June 08, 2009 12:27
"Even I don't know him that well." Thus Hwang Jang-yop, former secretary of the North Korean Worker's Party who defected to South Korea in 1997, after rumors emerged that North Korean leader Kim Jong-il had chosen his third son Jong-un to succeed him. In North Korea, Hwang was a key figure in the regime with direct access to Kim. But Jong-un is shrouded in tremendous secrecy in North Korea.
Kim Jong-il reportedly attended the elite Namsan Senior High School and other schools open only to the children of high-level officials and was able to forge ties with classmates. But there are very few people if any who say they have seen Jong-un, making it likely that he was schooled at home, according to one government intelligence official. There are accounts that Jong-un attended a private school in Bern, Switzerland in the 1990s with his older brother Jong-chol, 28, but this has not been verified.

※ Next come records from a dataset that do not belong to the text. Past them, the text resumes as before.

(** C4, as stated, fails: decoding succeeds, the speech stage raises, and
    [process_score] raises with it; no later stage runs and no path is
    returned. *)
Lemma synthesis_failure_aborts_score :
  process_score (fun s : nat => s) (fun _ => true) mute_engine "input/score.musicxml"
  = ([PrintStart "input/score.musicxml"; PrintStep StageDecode;
      CallDecode "input/score.musicxml"; PrintTracks 1; PrintStep StageSpeech;
      CallSpeech 1],
     Raise (ExternalError "speech file was not written")) ∧
  ¬ five_stage_run (fun s : nat => s) (fun _ => true) mute_engine "input/score.musicxml".
Proof.
  split; [reflexivity|].
  intros (t & s1 & s2 & s3 & s4 & output_path & Hrun & _). discriminate Hrun.
Qed.

Section Engine.

Context {Song : Type}.
Variable track_count : Song → nat.
Variable path_exists : string → bool.

(** The engine that [__init__] builds stops at the pitch stage: reading
    [self.coder] raises, and [_adjust_pitch] wraps the error. *)
Lemma process_score_after_init output_dir input_dir sample_rate is_debug
    decode_score generate_song_speech score_path s1 s2 :
  path_exists score_path = true →
  decode_score score_path = OK s1 → generate_song_speech s1 = OK s2 →
  process_score track_count path_exists
    (__init__ output_dir input_dir sample_rate is_debug decode_score generate_song_speech)
    score_path
  = ([PrintStart score_path; PrintStep StageDecode; CallDecode score_path;
      PrintTracks (track_count s1); PrintStep StageSpeech; CallSpeech s1;
      PrintDone StageSpeech; PrintStep StagePitch],
     Raise (StageException StagePitch (AttributeError "coder"))).
Proof.
  intros Hex Hdec Hsg. unfold process_score, _decode_score, _generate_speech,
    _adjust_pitch, call_module. simpl. by rewrite Hex, Hdec, Hsg.
Qed.

(** C4, amended. On an engine whose five stage modules are set, for an
    existing score on which every stage succeeds, [process_score] calls
    decode, speech synthesis, pitch retargeting, assembly and export in this
    order, each with the result of the stage before, and returns the path
    that the export stage returned. *)
Theorem process_score_runs_five_stages self score_path
    decode_score generate_song_speech process_song connect_song generate_output
    s1 s2 s3 s4 output_path :
  decoder self = Some decode_score →
  speech_generator self = Some generate_song_speech →
  coder self = Some process_song →
  wave_connector self = Some connect_song →
  output_generator self = Some generate_output →
  path_exists score_path = true →
  decode_score score_path = OK s1 →
  generate_song_speech s1 = OK s2 →
  process_song s2 = OK s3 →
  connect_song s3 = OK s4 →
  generate_output s4 = OK output_path →
  process_score track_count path_exists self score_path
  = ([PrintStart score_path;
      PrintStep StageDecode; CallDecode score_path; PrintTracks (track_count s1);
      PrintStep StageSpeech; CallSpeech s1; PrintDone StageSpeech;
      PrintStep StagePitch; CallPitch s2; PrintDone StagePitch;
      PrintStep StageConnect; CallConnect s3; PrintDone StageConnect;
      PrintStep StageOutput; CallOutput s4; PrintDone StageOutput;
      PrintOutput output_path],
     OK output_path) ∧
  five_stage_run track_count path_exists self score_path.
Proof.
  intros Hd Hs Hc Hw Ho Hex H1 H2 H3 H4 H5.
  assert (process_score track_count path_exists self score_path
          = ([PrintStart score_path;
              PrintStep StageDecode; CallDecode score_path; PrintTracks (track_count s1);
              PrintStep StageSpeech; CallSpeech s1; PrintDone StageSpeech;
              PrintStep StagePitch; CallPitch s2; PrintDone StagePitch;
              PrintStep StageConnect; CallConnect s3; PrintDone StageConnect;
              PrintStep StageOutput; CallOutput s4; PrintDone StageOutput;
              PrintOutput output_path],
             OK output_path)) as Hrun.
  { unfold process_score, _decode_score, _generate_speech, _adjust_pitch,
      _smooth_connect, _generate_output, call_module.
    rewrite Hd, Hs, Hc, Hw, Ho, Hex. simpl. rewrite H1. simpl. rewrite H2. simpl.
    rewrite H3. simpl. rewrite H4. simpl. by rewrite H5. }
  split; [exact Hrun|].
  eexists _, s1, s2, s3, s4, output_path. split; [exact Hrun|]. reflexivity.
Qed.

(** A path is returned by no other way than the five stages. *)
Lemma process_score_returns_only_after_five_stages self score_path t output_path :
  process_score track_count path_exists self score_path = (t, OK output_path) →
  ∃ decode_score generate_song_speech process_song connect_song generate_output
    s1 s2 s3 s4,
    decoder self = Some decode_score ∧
    speech_generator self = Some generate_song_speech ∧
    coder self = Some process_song ∧
    wave_connector self = Some connect_song ∧
    output_generator self = Some generate_output ∧
    path_exists score_path = true ∧
    decode_score score_path = OK s1 ∧
    generate_song_speech s1 = OK s2 ∧
    process_song s2 = OK s3 ∧
    connect_song s3 = OK s4 ∧
    generate_output s4 = OK output_path ∧
    calls t = [CallDecode score_path; CallSpeech s1; CallPitch s2;
               CallConnect s3; CallOutput s4].
Proof.
  unfold process_score, _decode_score, _generate_speech, _adjust_pitch,
    _smooth_connect, _generate_output, call_module.
  destruct (path_exists score_path) eqn:Hex; [|done].
  destruct (decoder self) as [decode_score|] eqn:Hd; [|done]. simpl.
  destruct (decode_score score_path) as [s1|] eqn:H1; [|done]. simpl.
  destruct (speech_generator self) as [generate_song_speech|] eqn:Hs; [|done]. simpl.
  destruct (generate_song_speech s1) as [s2|] eqn:H2; [|done]. simpl.
  destruct (coder self) as [process_song|] eqn:Hc; [|done]. simpl.
  destruct (process_song s2) as [s3|] eqn:H3; [|done]. simpl.
  destruct (wave_connector self) as [connect_song|] eqn:Hw; [|done]. simpl.
  destruct (connect_song s3) as [s4|] eqn:H4; [|done]. simpl.
  destruct (output_generator self) as [generate_output|] eqn:Ho; [|done]. simpl.
  destruct (generate_output s4) as [out|] eqn:H5; [|done]. simpl.
  intros [= <- <-].
  by exists decode_score, generate_song_speech, process_song, connect_song,
    generate_output, s1, s2, s3, s4.
Qed.

End Engine.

One high-ranking North Korean defector reportedly told acquaintances that Kang Sok-sung, the director of the Workers' Party history institute who died in 2001, personally taught Jong-un. Kang was an expert on North Korea's governing "Juche" ideology of self-reliance. Kang is also the older brother of North Korea's First Vice Foreign Minister Kang Sok-ju. The head of the history institute is in charge of researching the revolutionary saga of Kim Il-sung and Kim Jong-il and supporting efforts to deify the two. One South Korean intelligence official says Kang taught Jong-un about the genealogy of the Kim family.
Jong-un's personal life is equally secretive, but according to defectors, a few basketball players and boxers are said to have met him in person. One defector who was an athlete in North Korea said Jong-un's passion for basketball and boxing prompted his father to hold games at his own home behind closed doors.
Another defector, also a former athlete, said top basketball players would often be chosen to take part in what was known as the "top event," which was to appear before Kim Jong-il. He said basketball players would stay at Kim's house for around 40 days and come back with Swiss gold watches and expensive electronics. He added that he heard from one athlete who was invited to a "top event" that there was an introduction prior to a game that the "dear leader" and the "respected mother" were entering the premises, followed by frenzied applause. Then Kim Jong-il entered, followed by Ko Yong-hui, his wife at the time, and two young boys. The names Jong-chol and Jong-un were heard in their conversations, the athlete said. All athletes who had gone to the Kim residence were required to sign an oath of secrecy and stamp it with all 10 of their finger prints.